● Requirement: As the answer, set down the lines below from the one containing "From stdpp Require Import base list strings." through the one containing "#[global] Instance result_ret", exactly and inclusively, and no others.

(Stored data)

━━━━━━━━━━━━━━━━━━━━━━━━━━━━━━

(** * XMLtoJSON: a shallow embedding of [XMLtoJSON.py]

    The development follows the source file top-down: the helpers
    [matching_tag] and [last_index], the schema tree [XMLStructureNode], the
    depth stack, the record model [XMLObject], the lexer [Parser] and the
    validator / serializer [Converter].

    Modelling conventions.
    - A Python [str] is a [string]; a character is a code point below 256
      (an [ascii] read as Latin-1), and the built-in predicates [isdigit],
      [isprintable] and the white space stripped by [strip] are the Unicode
      ones restricted to that range.
    - A Python [int] is a [Z]; list positions are [nat] where the source can
      only produce a position, and [Z] where it also uses the sentinel [-1].
    - An uncaught Python exception is the [Raise] outcome of [result].
    - A [Queue] of lines or diagnostics is the list of what was put, oldest
      first. *)

From Stdlib Require Import ZArith Ascii DecimalString.
From stdpp Require Import base list strings.

Local Open Scope Z_scope.
Local Set Warnings "-register-all".

(** ** Outcomes of fallible code *)

Inductive exn := IndexError | ValueError | AttributeError.

Inductive result (A : Type) :=
  | Ok (a : A)
  | Raise (e : exn).
Arguments Ok {A} a.
Arguments Raise {A} e.

#[global] Instance result_ret : MRet result := fun A a => Ok a.

#[global] Instance result_bind : MBind result := fun A B k r =>
  match r with
  | Ok a => k a
  | Raise e => Raise e
  end.

(** ** Python built-ins on [str] *)

Module Py.

(** The characters the source writes with an escape. *)
Definition dq : string := String "034" EmptyString.
Definition nl : string := String "010" EmptyString.
Definition tab : string := String "009" EmptyString.

Definition ord (c : ascii) : Z := Z.of_N (Ascii.N_of_ascii c).

Definition between (lo hi x : Z) : bool := (lo <=? x) && (x <=? hi).

(** [str.isdigit] on one character: Numeric_Type Decimal or Digit. *)
Definition isdigit_char (c : ascii) : bool :=
  let o := ord c in
  between 48 57 o || (o =? 178) || (o =? 179) || (o =? 185).

(** [str.isprintable] on one character. *)
Definition isprintable_char (c : ascii) : bool :=
  let o := ord c in
  between 32 126 o || between 161 172 o || between 174 255 o.

(** White space in the sense of [str.strip] and [str.isspace]. *)
Definition isspace_char (c : ascii) : bool :=
  let o := ord c in
  between 9 13 o || between 28 32 o || (o =? 133) || (o =? 160).

Fixpoint all_chars (p : ascii -> bool) (s : string) : bool :=
  match s with
  | EmptyString => true
  | String c s' => p c && all_chars p s'
  end.

Fixpoint any_char (p : ascii -> bool) (s : string) : bool :=
  match s with
  | EmptyString => false
  | String c s' => p c || any_char p s'
  end.

(** [s.isdigit()]: non-empty and made of digits only. *)
Definition isdigit (s : string) : bool :=
  match s with
  | EmptyString => false
  | _ => all_chars isdigit_char s
  end.

(** [s.isprintable()]. *)
Definition isprintable (s : string) : bool := all_chars isprintable_char s.

(** [s.strip() != ""]. *)
Definition strip_nonempty (s : string) : bool :=
  any_char (fun c => negb (isspace_char c)) s.

(** [len(s)]. *)
Definition len (s : string) : Z := Z.of_nat (String.length s).

(** [s[i]] for [i >= 0]. *)
Definition get (s : string) (i : nat) : result ascii :=
  match String.get i s with
  | Some c => Ok c
  | None => Raise IndexError
  end.

(** [s[i:]] for [i >= 0]. *)
Fixpoint slice_from (i : nat) (s : string) : string :=
  match i, s with
  | O, _ => s
  | S i', EmptyString => EmptyString
  | S i', String _ s' => slice_from i' s'
  end.

(** [str(n)]. *)
Definition str (n : Z) : string := NilZero.string_of_int (Z.to_int n).

(** [c in s] for a character [c]. *)
Definition char_in (c : ascii) (s : string) : bool :=
  any_char (Ascii.eqb c) s.

(** [s.replace(old, "", count)] for a one-character [old]: the first
    [count] occurrences are removed; a negative [count] removes all. *)
Fixpoint remove_char_fuel (old : ascii) (count : option nat) (s : string) : string :=
  match s with
  | EmptyString => EmptyString
  | String c s' =>
      if Ascii.eqb c old then
        match count with
        | None => remove_char_fuel old None s'
        | Some O => s
        | Some (S k) => remove_char_fuel old (Some k) s'
        end
      else String c (remove_char_fuel old count s')
  end.

Definition remove_char (old : ascii) (count : Z) (s : string) : string :=
  remove_char_fuel old (if count <? 0 then None else Some (Z.to_nat count)) s.

End Py.

(** ** Module-level helpers *)

(** [matching_tag]: [tag[1]] raises [IndexError] on a string shorter than two
    characters. *)
Definition matching_tag (tag : string) : result string :=
  c ← Py.get tag 1;
  if Ascii.eqb c "/" then Ok ("<" +:+ Py.slice_from 2 tag)
  else Ok ("</" +:+ Py.slice_from 1 tag).

(** [_list[-1::-1].index(_value)]: position of the first occurrence in the
    reversed list. *)
Fixpoint index_of (l : list string) (v : string) : result nat :=
  match l with
  | [] => Raise ValueError
  | x :: l' => if decide (x = v) then Ok O else i ← index_of l' v; Ok (S i)
  end.

Definition last_index (_list : list string) (_value : string) : result nat :=
  i ← index_of (reverse _list) _value;
  Ok (length _list - i - 1)%nat.

(** ** [XMLStructureNode]: the schema tree

    The [parent] attribute is a back-reference set by [add_child]; in a tree
    built by [add_child] it is the node whose [children] hold this one, and
    [None] for the top node.  The traversals below carry it along. *)

Inductive XMLStructureNode :=
  Node {
    value : string;
    repeatable : bool;
    allowed_values : option (list string);
    children : list XMLStructureNode
  }.

Definition has_child (n : XMLStructureNode) : bool :=
  if decide (0 < length (children n))%nat then true else false.

Definition find_child (n : XMLStructureNode) (v : string) : option XMLStructureNode :=
  find (fun child => bool_decide (value child = v)) (children n).

(** Equality of schema nodes.  The source compares node objects by identity
    ([self.stack.top == self.structure]); every node it compares with the top
    of the schema is a node of that schema, and a tree is equal to none of its
    strict sub-trees, so equality of trees decides the same question. *)
Fixpoint node_eqb (a b : XMLStructureNode) {struct a} : bool :=
  match a, b with
  | Node va ra la ca, Node vb rb lb cb =>
      bool_decide (va = vb) && bool_decide (ra = rb) && bool_decide (la = lb) &&
      (fix children_eqb (l l' : list XMLStructureNode) {struct l} : bool :=
         match l, l' with
         | [], [] => true
         | x :: m, y :: m' => node_eqb x y && children_eqb m m'
         | _, _ => false
         end) ca cb
  end.

(** ** [XMLStructureStack]

    [top] is at every moment the node put last and not yet taken; the model
    keeps the LIFO content as a list, most recent first, and reads [top] off
    its head.  A [LifoQueue] built without a size is never full, so [push]
    always succeeds. *)

Definition XMLStructureStack := list XMLStructureNode.

Definition top (s : XMLStructureStack) : option XMLStructureNode := head s.

Definition push (s : XMLStructureStack) (node : XMLStructureNode) : XMLStructureStack :=
  node :: s.

Definition pop (s : XMLStructureStack) : XMLStructureStack := tail s.

(** ** [XMLObject]: one record *)

Module XMLObject.

Record t := {
  structure : XMLStructureNode;
  tags : list string;
  values : list (option string)
}.

(** [build]: appends one slot per childless node below [_structure]. *)
Fixpoint build_slots (_structure : XMLStructureNode)
    (acc : list string * list (option string)) {struct _structure}
    : list string * list (option string) :=
  match _structure with
  | Node v _ _ [] => (acc.1 ++ [v], acc.2 ++ [None])
  | Node _ _ _ cs =>
      (fix each (l : list XMLStructureNode) acc {struct l} :=
         match l with
         | [] => acc
         | child :: l' => each l' (build_slots child acc)
         end) cs acc
  end.

Definition build (o : t) (_structure : XMLStructureNode) : t :=
  let '(t, v) := build_slots _structure (tags o, values o) in
  {| structure := structure o; tags := t; values := v |}.

(** [XMLObject(_structure)]. *)
Definition init (_structure : XMLStructureNode) : t :=
  build {| structure := _structure; tags := []; values := [] |} _structure.

(** [tag_to_node]: the first node, top-down and left to right, whose tag is
    [_tag], together with its [parent] attribute. *)
Fixpoint tag_to_node (parent : option XMLStructureNode)
    (_structure : XMLStructureNode) (_tag : string) {struct _structure}
    : option (XMLStructureNode * option XMLStructureNode) :=
  match _structure with
  | Node v _ _ cs =>
      if decide (v = _tag) then Some (_structure, parent)
      else
        (fix each (l : list XMLStructureNode) {struct l} :=
           match l with
           | [] => None
           | child :: l' =>
               match tag_to_node (Some _structure) child _tag with
               | Some node => Some node
               | None => each l'
               end
           end) cs
  end.

(** [list.index(x, start)]: a negative [start] counts from the end. *)
Fixpoint index_from (l : list string) (v : string) (start pos : nat) : option nat :=
  match l with
  | [] => None
  | x :: l' =>
      if decide (start <= pos)%nat then
        if decide (x = v) then Some pos else index_from l' v start (S pos)
      else index_from l' v start (S pos)
  end.

Definition list_index (l : list string) (v : string) (start : Z) : option nat :=
  let start := if start <? 0 then Z.max 0 (start + Z.of_nat (length l)) else start in
  index_from l v (Z.to_nat start) 0.

(** [get_value]; every caller passes an integer as [starting_index]. *)
Definition get_value (o : t) (tag : string) (starting_index : Z)
    : result (option string * Z) :=
  if Z.of_nat (length (tags o)) <=? starting_index then Ok (None, -1)
  else
    match list_index (tags o) tag starting_index with
    | Some index =>
        match values o !! index with
        | Some v => Ok (v, Z.of_nat index)
        | None => Raise IndexError
        end
    | None => Ok (None, -1)
    end.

━━━━━━━━━━━━━━━━━━━━━━━━━━━━━━

● Completed exercise:
From stdpp Require Import base list strings.

Local Open Scope Z_scope.
Local Set Warnings "-register-all".

(** ** Outcomes of fallible code *)

Inductive exn := IndexError | ValueError | AttributeError.

Inductive result (A : Type) :=
  | Ok (a : A)
  | Raise (e : exn).
Arguments Ok {A} a.
Arguments Raise {A} e.

#[global] Instance result_ret : MRet result := fun A a => Ok a.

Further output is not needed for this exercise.